A flood of flights was one headline referring to the programming of airline seats for Spain’s airports this winter - a period defined as end-October to end-March. In all, as the airports authority Aena reported, 108.8 million seats have been programmed. These are 4.2% more than the same period in 2019.
First thing. One cannot or should not refer to the period 2019. It was 2019-2020, but 2019 the reporting was, which led, for example, to a reminder that activity was very low over the last two weeks of March 2019. These last two weeks were of course March 2020, the state of alarm having come into effect on March 14.
Having cleared this up, it was correct to say that the state of alarm influenced flight figures for the 2019-2020 winter season. But that influence was not exerted on programmed seats - not those which had been programmed on October 23, 2019. The point is that 113.2 million seats had been programmed; an Aena press release of that date stated this. Rather than more seats for this winter, there are in fact fewer - 4.4 million fewer.
It could be that the 4.2% more made a comparison with the number of seats that were, in the end, made available. Just because seats are programmed, it doesn’t follow that they are available. Flights, and therefore seats, can be pulled for all sorts of reasons. And it this which needs to be borne in mind when learning that there are floods of flights with very optimistic forecasts.
Live feed from Palma:
Aena highlights lingering Covid uncertainty, but another factor to take into account is that airlines will be programming as much as they can in an attempt to haul back some of their massive losses. Airlines are being optimistic, but then one can say that of all winter seasons. Seat programming is very different to seat sales - 108.8 million seats don’t mean 108.8 million passengers.
In the specific case of Palma Son Sant Joan, Aena reports 6.6 million seats having been scheduled, an increase (apparently) of 20% compared with 2019-2020. Yet the Aena press release of October 2019 stated 6.4 million for Palma - 0.2 million is not 20%.
One has to assume that an adjustment to seat programming during the 2019-2020 season brought about a lower figure. In this regard, the pandemic was largely immaterial, given the advance nature of programming. If this assumption is correct, it goes to prove that one cannot take figures provided in late October as being definitive. This has always been so; it is not a Covid thing.
But more important is what results from this programming. It was absolutely the case that the state of alarm affected March 2020’s figures. For Palma, there were 517,154 passengers in that month, a decrease from 1,301,515 in March 2019. As it was, for the winter period of November to March 2019-2020, Palma had 4,210,331 passengers. If one adds those lost from March 2019, one arrives at a figure just below five million. On the basis of 6.4 million scheduled seats, the actual number of passengers would have been around 78%.
The 4.2 million passengers were arrivals and departures, national and international. From Balearic tourism ministry figures, the number of arrivals over the five months was 2,060,329. And of these, 873,811 were international arrivals. Of the programmed number of seats, as reported in October 2019, 13.7% were arrivals from foreign airports. In terms of tourism, a rule of thumb of 80% of travellers being tourists gives 700,000.

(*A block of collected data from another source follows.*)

(* ===== verification/Subedit.v ===== *)
(** Sub-edits of [crates/mpedb-types/src/subedit.rs]: a splice of a byte
    string, and its rebase through the splices that committed before it. *)

From S2P Require Import Prelude.
Local Open Scope Z_scope.

(** * The code *)

Record Splice := MkSplice { sp_at : Z; sp_remove : Z; sp_insert : bytes }.

Inductive Clash := RemovedSpansOverlap | InsertedInsideMyRemoval | MyPositionWasRemoved.

(** Unchecked [u64] arithmetic, which panics under overflow checks. *)
Definition u64 (z : Z) : res Z := if (0 <=? z) && (z <? 2 ^ 64) then Ok z else Panic.

Definition inserted (s : Splice) : Z := Z.of_nat (length (sp_insert s)).
Definition sp_end (s : Splice) : res Z := u64 (sp_at s + sp_remove s).

(** The three overlaps, each test in the order the code evaluates it. *)
Definition clash (self earlier : Splice) : res (option Clash) :=
  let (a, r) := (sp_at self, sp_remove self) in
  let (b, s) := (sp_at earlier, sp_remove earlier) in
  if (r =? 0) && (s =? 0) then Ok None
  else if (0 <? r) && (0 <? s) then
    e ← sp_end earlier;
    if a <? e
    then e' ← sp_end self; Ok (if b <? e' then Some RemovedSpansOverlap else None)
    else Ok None
  else if 0 <? r then
    if a <? b
    then e ← sp_end self; Ok (if b <? e then Some InsertedInsideMyRemoval else None)
    else Ok None
  else
    if b <? a
    then e ← sp_end earlier; Ok (if a <? e then Some MyPositionWasRemoved else None)
    else Ok None.

(** [Err] of the source is [inr]. The last test is a [debug_assert]. *)
Definition rebase (self earlier : Splice) : res (Splice + Clash) :=
  let (a, r) := (sp_at self, sp_remove self) in
  let (b, s) := (sp_at earlier, sp_remove earlier) in
  let j := inserted earlier in
  c ← clash self earlier;
  match c with
  | Some c => Ok (inr c)
  | None =>
      e ← sp_end earlier;
      at_ ← (if e <=? a
             then x ← u64 (a + j); if s <=? x then Ok (x - s) else Panic
             else e' ← sp_end self; if e' <=? b then Ok a else Panic);
      Ok (inl (MkSplice at_ r (sp_insert self)))
  end.

Fixpoint rebase_through (self : Splice) (history : list Splice) : res (Splice + Clash) :=
  match history with
  | [] => Ok (inl self)
  | e :: history =>
      cur ← rebase self e;
      match cur with
      | inl cur => rebase_through cur history
      | inr c => Ok (inr c)
      end
  end.

(** [buf.splice(at..end, insert)], both ends clamped to the length; the sum is
    of machine words. *)
Definition apply (self : Splice) (buf : bytes) : res bytes :=
  let len := Z.of_nat (length buf) in
  let at_ := Z.min (sp_at self) len in
  e ← u64 (at_ + sp_remove self);
  let e := Z.min e len in
  Ok (take (Z.to_nat at_) buf ++ sp_insert self ++ drop (Z.to_nat e) buf).

(** * Splices within a value *)

(** Offsets of a splice that lies within [buf]; a value and what is inserted
    are smaller than half the address space. *)
Record within (s : Splice) (buf : bytes) : Prop := {
  in_at : 0 ≤ sp_at s;
  in_remove : 0 ≤ sp_remove s;
  in_end : sp_at s + sp_remove s ≤ Z.of_nat (length buf);
  in_insert : inserted s < 2 ^ 62;
  in_size : Z.of_nat (length buf) < 2 ^ 62;
}.

Definition spliced (s : Splice) (buf : bytes) : bytes :=
  take (Z.to_nat (sp_at s)) buf ++ sp_insert s ++ drop (Z.to_nat (sp_at s + sp_remove s)) buf.

Lemma u64_ok z : 0 ≤ z < 2 ^ 64 → u64 z = Ok z.
Proof. intros Hz. unfold u64. rewrite (proj2 (Z.leb_le _ _)), (proj2 (Z.ltb_lt _ _)) by lia. done. Qed.

Lemma apply_within s buf : within s buf → apply s buf = Ok (spliced s buf).
Proof.
  intros [Ha Hr He _ Hs]. unfold apply. rewrite !Z.min_l by lia. rewrite u64_ok by lia. cbn [mbind res_mbind].
  by rewrite Z.min_l by lia.
Qed.

Lemma length_spliced s buf : within s buf →
  Z.of_nat (length (spliced s buf)) = Z.of_nat (length buf) + inserted s - sp_remove s.
Proof.
  intros [Ha Hr He _ _]. unfold spliced, inserted. rewrite !length_app, length_take, length_drop. lia.
Qed.

Lemma end_within s buf : within s buf → sp_end s = Ok (sp_at s + sp_remove s).
Proof. intros [Ha Hr He _ Hs]. apply u64_ok. lia. Qed.

(** The two splices touch different bytes. *)
Definition before (s t : Splice) : Prop := sp_at s + sp_remove s ≤ sp_at t.
#[global] Instance before_dec s t : Decision (before s t).
Proof. unfold before. apply _. Defined.
Definition apart (self earlier : Splice) : Prop := before earlier self ∨ before self earlier.

(** Where a splice is after an earlier one. *)
Definition shifted (self earlier : Splice) : Splice :=
  MkSplice (if sp_at earlier + sp_remove earlier <=? sp_at self
            then sp_at self + inserted earlier - sp_remove earlier else sp_at self)
    (sp_remove self) (sp_insert self).

(** [rebase] of splices within one value: it never panics, clashes exactly when
    the two are not apart, and otherwise shifts. *)
Lemma rebase_within self earlier buf : within self buf → within earlier buf →
  (apart self earlier ∧ rebase self earlier = Ok (inl (shifted self earlier))) ∨
  (¬ apart self earlier ∧ ∃ c, rebase self earlier = Ok (inr c)).
Proof.
  intros W1 W2. unfold rebase, clash. rewrite (end_within self buf W1), (end_within earlier buf W2).
  destruct W1 as [Ha Hr He Hi Hs], W2 as [Hb Hrs Hbe Hj _]. unfold apart, before, shifted.
  set (a := sp_at self) in *. set (r := sp_remove self) in *. set (b := sp_at earlier) in *. set (s := sp_remove earlier) in *.
  set (j := inserted earlier) in *. assert (0 ≤ j) by (unfold j, inserted; lia).
  assert (b + s ≤ a ∨ a + r ≤ b →
    (e ← Ok (b + s);
     at_ ← (if e <=? a then x ← u64 (a + j); if s <=? x then Ok (x - s) else Panic
            else e' ← Ok (a + r); if e' <=? b then Ok a else Panic);
     Ok (inl (MkSplice at_ r (sp_insert self)))) =
    Ok (inl (MkSplice (if b + s <=? a then a + j - s else a) r (sp_insert self)) : Splice + Clash)) as Hok.
  { intros Hap. cbn [mbind res_mbind]. destruct (Z.leb_spec (b + s) a).
    - rewrite u64_ok by lia. cbn [mbind res_mbind]. by rewrite (proj2 (Z.leb_le _ _)) by lia.
    - cbn [mbind res_mbind]. by rewrite (proj2 (Z.leb_le _ _)) by lia. }
  clearbody a r b s j.
  destruct (Z.eqb_spec r 0), (Z.eqb_spec s 0), (Z.ltb_spec 0 r), (Z.ltb_spec 0 s); try lia; cbn [andb mbind res_mbind];
    repeat (match goal with |- context [?x <? ?y] => destruct (Z.ltb_spec x y) end; cbn [mbind res_mbind]);
    first [left; split; [lia|by apply Hok; lia] | right; split; [lia|by eexists]].
Qed.

(** * What a rebase keeps *)

Lemma spliced_parts s (P X R : bytes) : Z.of_nat (length P) = sp_at s → Z.of_nat (length X) = sp_remove s →
  spliced s (P ++ X ++ R) = P ++ sp_insert s ++ R.
Proof.
  intros HP HX. unfold spliced. rewrite <- HP, <- HX, <- Nat2Z.inj_add, !Nat2Z.id, take_app_length.
  do 2 f_equal. rewrite app_assoc. apply drop_app_length'. rewrite length_app. done.
Qed.

Lemma target_parts (P X R : bytes) a r : Z.of_nat (length P) = a → Z.of_nat (length X) = r →
  sub (Z.to_nat a) (Z.to_nat r) (P ++ X ++ R) = X.
Proof.
  intros <- <-. rewrite !Nat2Z.id. rewrite sub_app_r by lia. rewrite Nat.sub_diag. apply sub_app_exact.
Qed.

(** A value cut at two splices, the first before the second. *)
Lemma two_parts s t buf : within s buf → within t buf → before s t →
  ∃ P X Q Y R, buf = P ++ X ++ Q ++ Y ++ R ∧ Z.of_nat (length P) = sp_at s ∧ Z.of_nat (length X) = sp_remove s ∧
    Z.of_nat (length (P ++ X ++ Q)) = sp_at t ∧ Z.of_nat (length Y) = sp_remove t.
Proof.
  intros [Ha Hr He _ _] [Hb Hs Hf _ _] Hst. unfold before in Hst.
  set (a := Z.to_nat (sp_at s)). set (r := Z.to_nat (sp_remove s)). set (b := Z.to_nat (sp_at t)). set (q := Z.to_nat (sp_remove t)).
  exists (take a buf), (sub a r buf), (sub (a + r) (b - (a + r)) buf), (sub b q buf), (drop (b + q) buf).
  assert (∀ o n, (o + n ≤ length buf)%nat → drop o buf = sub o n buf ++ drop (o + n) buf) as Hcut.
  { intros o n Hon. unfold sub. by rewrite <- drop_drop, take_drop. }
  split_and!.
  - rewrite <- (Hcut b q) by lia. replace b with (a + r + (b - (a + r)))%nat at 2 by lia.
    rewrite <- (Hcut (a + r)%nat) by lia. rewrite <- (Hcut a r) by lia. by rewrite take_drop.
  - rewrite length_take. lia.
  - unfold sub. rewrite length_take, length_drop. lia.
  - unfold sub. rewrite !length_app, !length_take, !length_drop. lia.
  - unfold sub. rewrite length_take, length_drop. lia.
Qed.

(** The shifted splice lies within the new value and names the same bytes. *)
Lemma shifted_keeps self earlier buf : within self buf → within earlier buf → apart self earlier →
  Z.of_nat (length (spliced earlier buf)) < 2 ^ 62 →
  within (shifted self earlier) (spliced earlier buf) ∧
  sub (Z.to_nat (sp_at (shifted self earlier))) (Z.to_nat (sp_remove self)) (spliced earlier buf) =
    sub (Z.to_nat (sp_at self)) (Z.to_nat (sp_remove self)) buf.
Proof.
  intros W1 W2 Hap Hsz. pose proof (length_spliced earlier buf W2) as Hlen. unfold inserted in Hlen.
  assert (within (shifted self earlier) (spliced earlier buf)) as Hin.
  { destruct W1 as [Ha Hr He Hi Hs], W2 as [Hb Hrs Hbe Hj _]. unfold apart, before in Hap.
    unfold shifted, inserted in *. split; cbn [sp_at sp_remove sp_insert]; try done;
      destruct (Z.leb_spec (sp_at earlier + sp_remove earlier) (sp_at self)); lia. }
  split; [done|]. destruct (decide (before earlier self)) as [Hb|Hnb].
  - destruct (two_parts earlier self buf W2 W1 Hb) as (P&X&Q&Y&R&->&HP&HX&HQ&HY). unfold before in Hb.
    unfold shifted. cbn [sp_at]. rewrite (proj2 (Z.leb_le _ _)) by done. rewrite spliced_parts by done.
    replace (P ++ sp_insert earlier ++ Q ++ Y ++ R) with ((P ++ sp_insert earlier ++ Q) ++ Y ++ R) by (by rewrite <- !app_assoc).
    replace (P ++ X ++ Q ++ Y ++ R) with ((P ++ X ++ Q) ++ Y ++ R) by (by rewrite <- !app_assoc).
    rewrite !target_parts; try done. rewrite !length_app in *. unfold inserted. lia.
  - destruct Hap as [?|Hb]; [done|]. destruct (two_parts self earlier buf W1 W2 Hb) as (P&X&Q&Y&R&->&HP&HX&HQ&HY).
    unfold before in *. unfold shifted. cbn [sp_at]. rewrite (proj2 (Z.leb_gt _ _)) by lia.
    rewrite (app_assoc P X), (app_assoc (P ++ X) Q). rewrite spliced_parts by (by rewrite <- ?app_assoc).
    rewrite <- !app_assoc. by rewrite !target_parts.
Qed.

(** Two splices that are apart, in either order of commit, end in one value. *)
Lemma before_converges s t buf : within s buf → within t buf → before s t → ¬ before t s →
  spliced (shifted s t) (spliced t buf) = spliced (shifted t s) (spliced s buf).
Proof.
  intros W1 W2 Hst Hts. destruct (two_parts s t buf W1 W2 Hst) as (P&X&Q&Y&R&->&HP&HX&HQ&HY). unfold before in *.
  assert (sp_at (shifted s t) = sp_at s) as As by (unfold shifted; cbn; by rewrite (proj2 (Z.leb_gt _ _)) by lia).
  assert (sp_at (shifted t s) = sp_at t + inserted s - sp_remove s) as At
    by (unfold shifted; cbn; by rewrite (proj2 (Z.leb_le _ _)) by lia).
  rewrite (spliced_parts s P X) by done.
  replace (P ++ X ++ Q ++ Y ++ R) with ((P ++ X ++ Q) ++ Y ++ R) by (by rewrite <- !app_assoc).
  rewrite (spliced_parts t _ Y) by done.
  replace (P ++ sp_insert s ++ Q ++ Y ++ R) with ((P ++ sp_insert s ++ Q) ++ Y ++ R) by (by rewrite <- !app_assoc).
  rewrite (spliced_parts (shifted t s) _ Y); [|rewrite At, !length_app in *; unfold inserted; lia|done].
  replace ((P ++ X ++ Q) ++ sp_insert t ++ R) with (P ++ X ++ (Q ++ sp_insert t ++ R)) by (by rewrite <- !app_assoc).
  rewrite (spliced_parts (shifted s t) P X) by (done || by rewrite As). cbn [shifted sp_insert]. by rewrite <- !app_assoc.
Qed.

Lemma apart_converges s t buf : within s buf → within t buf → apart s t → ¬ (before s t ∧ before t s) →
  spliced (shifted s t) (spliced t buf) = spliced (shifted t s) (spliced s buf).
Proof.
  intros W1 W2 [H|H] Hn.
  - symmetry. apply before_converges; naive_solver.
  - apply before_converges; naive_solver.
Qed.

Lemma apart_comm s t : apart s t ↔ apart t s.
Proof. unfold apart. tauto. Qed.

(** * A history *)

(** Every splice of the history lies within the value as it then stood. *)
Fixpoint history_within (history : list Splice) (buf : bytes) : Prop :=
  match history with
  | [] => Z.of_nat (length buf) < 2 ^ 62
  | e :: history => within e buf ∧ history_within history (spliced e buf)
  end.
Definition replay (history : list Splice) (buf : bytes) : bytes := foldl (λ b e, spliced e b) buf history.

Lemma history_size history buf : history_within history buf → Z.of_nat (length buf) < 2 ^ 62.
Proof. destruct history; [done|]. by intros [[] _]. Qed.

Lemma rebase_through_keeps history : ∀ self buf, within self buf → history_within history buf →
  ∃ r, rebase_through self history = Ok r ∧
    match r with
    | inl cur => within cur (replay history buf) ∧ sp_remove cur = sp_remove self ∧ sp_insert cur = sp_insert self ∧
        sub (Z.to_nat (sp_at cur)) (Z.to_nat (sp_remove cur)) (replay history buf) =
        sub (Z.to_nat (sp_at self)) (Z.to_nat (sp_remove self)) buf
    | inr _ => ∃ before_ e after cur, history = before_ ++ e :: after ∧
        rebase_through self before_ = Ok (inl cur) ∧ ¬ apart cur e
    end.
Proof.
  induction history as [|e history IH]; intros self buf W Hh; cbn [rebase_through]; [by exists (inl self)|].
  destruct Hh as [We Hh]. destruct (rebase_within self e buf W We) as [[Hap Hrb]|[Hap [c ->]]]; cbn [mbind res_mbind].
  - rewrite Hrb. cbn [mbind res_mbind]. destruct (shifted_keeps self e buf W We Hap (history_size _ _ Hh)) as [W' Ht].
    destruct (IH (shifted self e) (spliced e buf) W' Hh) as (r&->&Hr). exists r. split; [done|].
    destruct r as [cur|].
    + destruct Hr as (?&?&?&Hs). split_and!; [done..|]. by etransitivity; [exact Hs|].
    + destruct Hr as (h1&e'&h2&cur&->&Hc&Hn). exists (e :: h1), e', h2, cur. split_and!; [done| |done].
      cbn [rebase_through]. by rewrite Hrb.
  - exists (inr c). split; [done|]. by exists [], e, history, self.
Qed.

(** Both orders of commit, with the code's own [rebase] and [apply]. *)
Lemma rebase_converges s t buf : within s buf → within t buf → apart s t → ¬ (before s t ∧ before t s) →
  Z.of_nat (length (spliced s buf)) < 2 ^ 62 → Z.of_nat (length (spliced t buf)) < 2 ^ 62 →
  ∃ s' t' out, rebase s t = Ok (inl s') ∧ rebase t s = Ok (inl t') ∧
    (b ← apply t buf; apply s' b) = Ok out ∧ (b ← apply s buf; apply t' b) = Ok out.
Proof.
  intros Ws Wt Hap Hn Ls Lt. exists (shifted s t), (shifted t s), (spliced (shifted s t) (spliced t buf)).
  destruct (shifted_keeps s t buf Ws Wt Hap Lt) as [Ws' _].
  destruct (shifted_keeps t s buf Wt Ws (proj1 (apart_comm _ _) Hap) Ls) as [Wt' _].
  rewrite (apply_within t buf Wt), (apply_within s buf Ws). cbn [mbind res_mbind].
  rewrite (apply_within _ _ Ws'), (apply_within _ _ Wt'). rewrite (apart_converges s t buf) by done.
  destruct (rebase_within s t buf Ws Wt) as [[_ ->]|[]]; [|done].
  destruct (rebase_within t s buf Wt Ws) as [[_ ->]|[Hx _]]; [done|]. by destruct Hx; apply apart_comm.
Qed.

Over the course of a good whole year, let’s take 2019, Mallorca can expect 10.3 million foreign tourists. Something in the region of seven per cent during the low months is about right, as the months of November to March historically bring in 15 to 16 per cent of all the year’s tourists - the other eight or nine per cent are Spanish.

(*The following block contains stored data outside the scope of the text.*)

(** One more exact key, or exactness given up for good. *)
Definition add_key (key_hash : option Z) (keys : option (list Z)) : option (list Z) :=
  match key_hash, keys with
  | Some h, Some ks =>
      if contains ks h then Some ks
      else let ks := ks ++ [h] in if bool_decide (OFP_MAX_KEYS < length ks)%nat then None else Some ks
  | None, _ => None
  | Some _, None => None
  end.
Definition key_region (key_hash : option Z) : Z :=
  match key_hash with Some h => region_bit h | None => REGION_ANY end.
Definition col_mask (col : option Z) : Z := match col with Some c => fold_bit c | None => COLS_ANY end.
Definition join_range (a b : option (Z * Z)) : option (Z * Z) :=
  match a, b with Some (x, y), Some (c, d) => Some (Z.min x c, Z.max y d) | _, _ => None end.
Definition join_shard (seen : bool) (have new : option Z) : option Z :=
  if negb seen then new else if bool_decide (have = new) then have else None.

(** [set_tree_root] marks the table of every tree it moves. *)
Definition record_written_table (t : Z) (w : Written) : Written :=
  MkWritten (Z.lor (written_tables w) (fold_bit t)) (written_regions w) (written_keys w) (written_cols w)
    (written_range w) (written_delta w) (written_shard w) (written_shard_seen w) (commit_point w).
Definition record_written_key (k : option Z) (w : Written) : Written :=
  MkWritten (written_tables w) (Z.lor (written_regions w) (key_region k)) (add_key k (written_keys w)) (written_cols w)
    (written_range w) (written_delta w) (written_shard w) (written_shard_seen w) (commit_point w).
Definition record_written_col (c : option Z) (w : Written) : Written :=
  MkWritten (written_tables w) (written_regions w) (written_keys w) (Z.lor (written_cols w) (col_mask c))
    (written_range w) (written_delta w) (written_shard w) (written_shard_seen w) (commit_point w).
Definition record_written_range (g : option (Z * Z)) (w : Written) : Written :=
  MkWritten (written_tables w) (written_regions w) (written_keys w) (written_cols w)
    (join_range (written_range w) g) (written_delta w) (written_shard w) (written_shard_seen w) (commit_point w).
Definition saturating_add (a b : Z) : Z := Z.max (- 2 ^ 63) (Z.min (a + b) (2 ^ 63 - 1)).
Definition record_written_delta (d : Z) (w : Written) : Written :=
  MkWritten (written_tables w) (written_regions w) (written_keys w) (written_cols w)
    (written_range w) (saturating_add (written_delta w) d) (written_shard w) (written_shard_seen w) (commit_point w).
Definition record_written_shard (s : option Z) (w : Written) : Written :=
  MkWritten (written_tables w) (written_regions w) (written_keys w) (written_cols w)
    (written_range w) (written_delta w) (join_shard (written_shard_seen w) (written_shard w) s) true (commit_point w).
Definition set_commit_point (table_id key_hash : Z) (w : Written) : Written :=
  MkWritten (written_tables w) (written_regions w) (written_keys w) (written_cols w)
    (written_range w) (written_delta w) (written_shard w) (written_shard_seen w) (Some (table_id, key_hash)).

Definition pack_range (lo hi : Z) : Z :=
  if (lo <=? U32_LIMIT) && (hi <=? U32_LIMIT) && (lo <=? hi) then Z.lor (Z.shiftl lo 32) hi else RANGE_ANY.

(** The range when it is not the identity of the fold. *)
Definition named_range (g : option (Z * Z)) : option (Z * Z) :=
  match g with Some (lo, hi) => if lo <=? hi then Some (lo, hi) else None | None => None end.
Definition nonempty_keys (k : option (list Z)) : option (list Z) :=
  match k with Some ks => if bool_decide (ks = []) then None else Some ks | None => None end.

(** Step 3b of [commit_inner]. *)
Definition commit_footprint (w : Written) : CommitFootprint :=
  let '(kind, tbits, khash) :=
    match commit_point w with
    | Some (table, khash) => (OFP_KIND_POINT, fold_bit table, khash)
    | None =>
        if written_tables w =? 0 then (OFP_KIND_EMPTY, 0, 0)
        else match written_shard w with
             | Some s => (OFP_KIND_SHARD, written_tables w, s)
             | None => (OFP_KIND_REGION, written_tables w,
                        if written_regions w =? 0 then REGION_ANY else written_regions w)
             end
    end in
  MkCommitFootprint kind tbits khash (if written_cols w =? 0 then COLS_ANY else written_cols w)
    (nonempty_keys (written_keys w))
    (match named_range (written_range w) with Some (lo, hi) => pack_range lo hi | None => RANGE_ANY end)
    (written_delta w).

(** * What a guard accumulates *)

Record Guard := MkGuard {
  snap_txn : Z; g_regions : Z; g_keys : option (list Z); g_range : option (Z * Z); rebased : bool;
  g_shard : option Z; g_cols : Z; shard_seen : bool; surface : Z }.

Definition guard_widen (t : Z) (g : Guard) : Guard :=
  MkGuard (snap_txn g) (g_regions g) (g_keys g) (g_range g) (rebased g) (g_shard g) (g_cols g) (shard_seen g)
    (Z.lor (surface g) (fold_bit t)).
Definition guard_touch_key (k : option Z) (g : Guard) : Guard :=
  MkGuard (snap_txn g) (Z.lor (g_regions g) (key_region k)) (add_key k (g_keys g)) (g_range g) (rebased g) (g_shard g)
    (g_cols g) (shard_seen g) (surface g).
Definition guard_touch_col (c : option Z) (g : Guard) : Guard :=
  MkGuard (snap_txn g) (g_regions g) (g_keys g) (g_range g) (rebased g) (g_shard g) (Z.lor (g_cols g) (col_mask c))
    (shard_seen g) (surface g).
Definition guard_shard (s : option Z) (g : Guard) : Guard :=
  MkGuard (snap_txn g) (g_regions g) (g_keys g) (g_range g) (rebased g) (join_shard (shard_seen g) (g_shard g) s)
    (g_cols g) true (surface g).
Definition guard_touch_range (x : option (Z * Z)) (g : Guard) : Guard :=
  MkGuard (snap_txn g) (g_regions g) (g_keys g) (join_range (g_range g) x) (rebased g) (g_shard g) (g_cols g)
    (shard_seen g) (surface g).
Definition mark_rebased (g : Guard) : Guard :=
  MkGuard (snap_txn g) (g_regions g) (g_keys g) (g_range g) true (g_shard g) (g_cols g) (shard_seen g) (surface g).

Headlines and reports need interpreting. Positive figures regarding scheduled seats are a long way from meaning that there is about to be a winter tourism bounce.
Booked out for All Saints ... in the Canaries
For all airports in the Canaries, Aena says that 25.6 million seats have been programmed for the winter, with Gran Canaria and Tenerife South leading the way on 7.8 million and 6.4 million respectively. Compared with the three Balearic airports, the 25.6 million are just under three times as many (8.87 million in the Balearics).
Winter in the Canaries is high season, and the holiday for All Saints provides an indication of how the situations in the Canaries and the Balearics differ. From the Canaries comes news that hotels “are running out of beds”. Looking ahead to the Christmas period, the hoteliers are anticipating pretty much full occupancy, with the caveat that they can never be entirely certain that there won’t be renewed Covid restrictions.
In Mallorca, as has previously been reported, 70% of hotels will have closed. Don’t be surprised if this percentage is higher. Hotels which are open can probably expect decent occupancy for the holiday, but in the Canaries the difference lies in the fact that more or less all hotels are open, with hotel companies taking staff off ERTE furlough.
On the Costa del Sol, meanwhile, forecasts are for 62% occupancy for All Saints. Although tourism is recovering, this is around 20% lower than in 2019. Unlike national tourists, the British wouldn’t go to the Costa del Sol for All Saints, but the region’s tourism industry would nevertheless hope for rather better at this time of the year than what they are getting.
Those parts of the Costa del Sol that are overwhelmingly Spanish are looking at occupancy of as much as 97%. In Fuengirola, a British stronghold, it is only 32%.
The Boris effect of the PM having gone on holiday to the Costa del Sol is yet to materialise.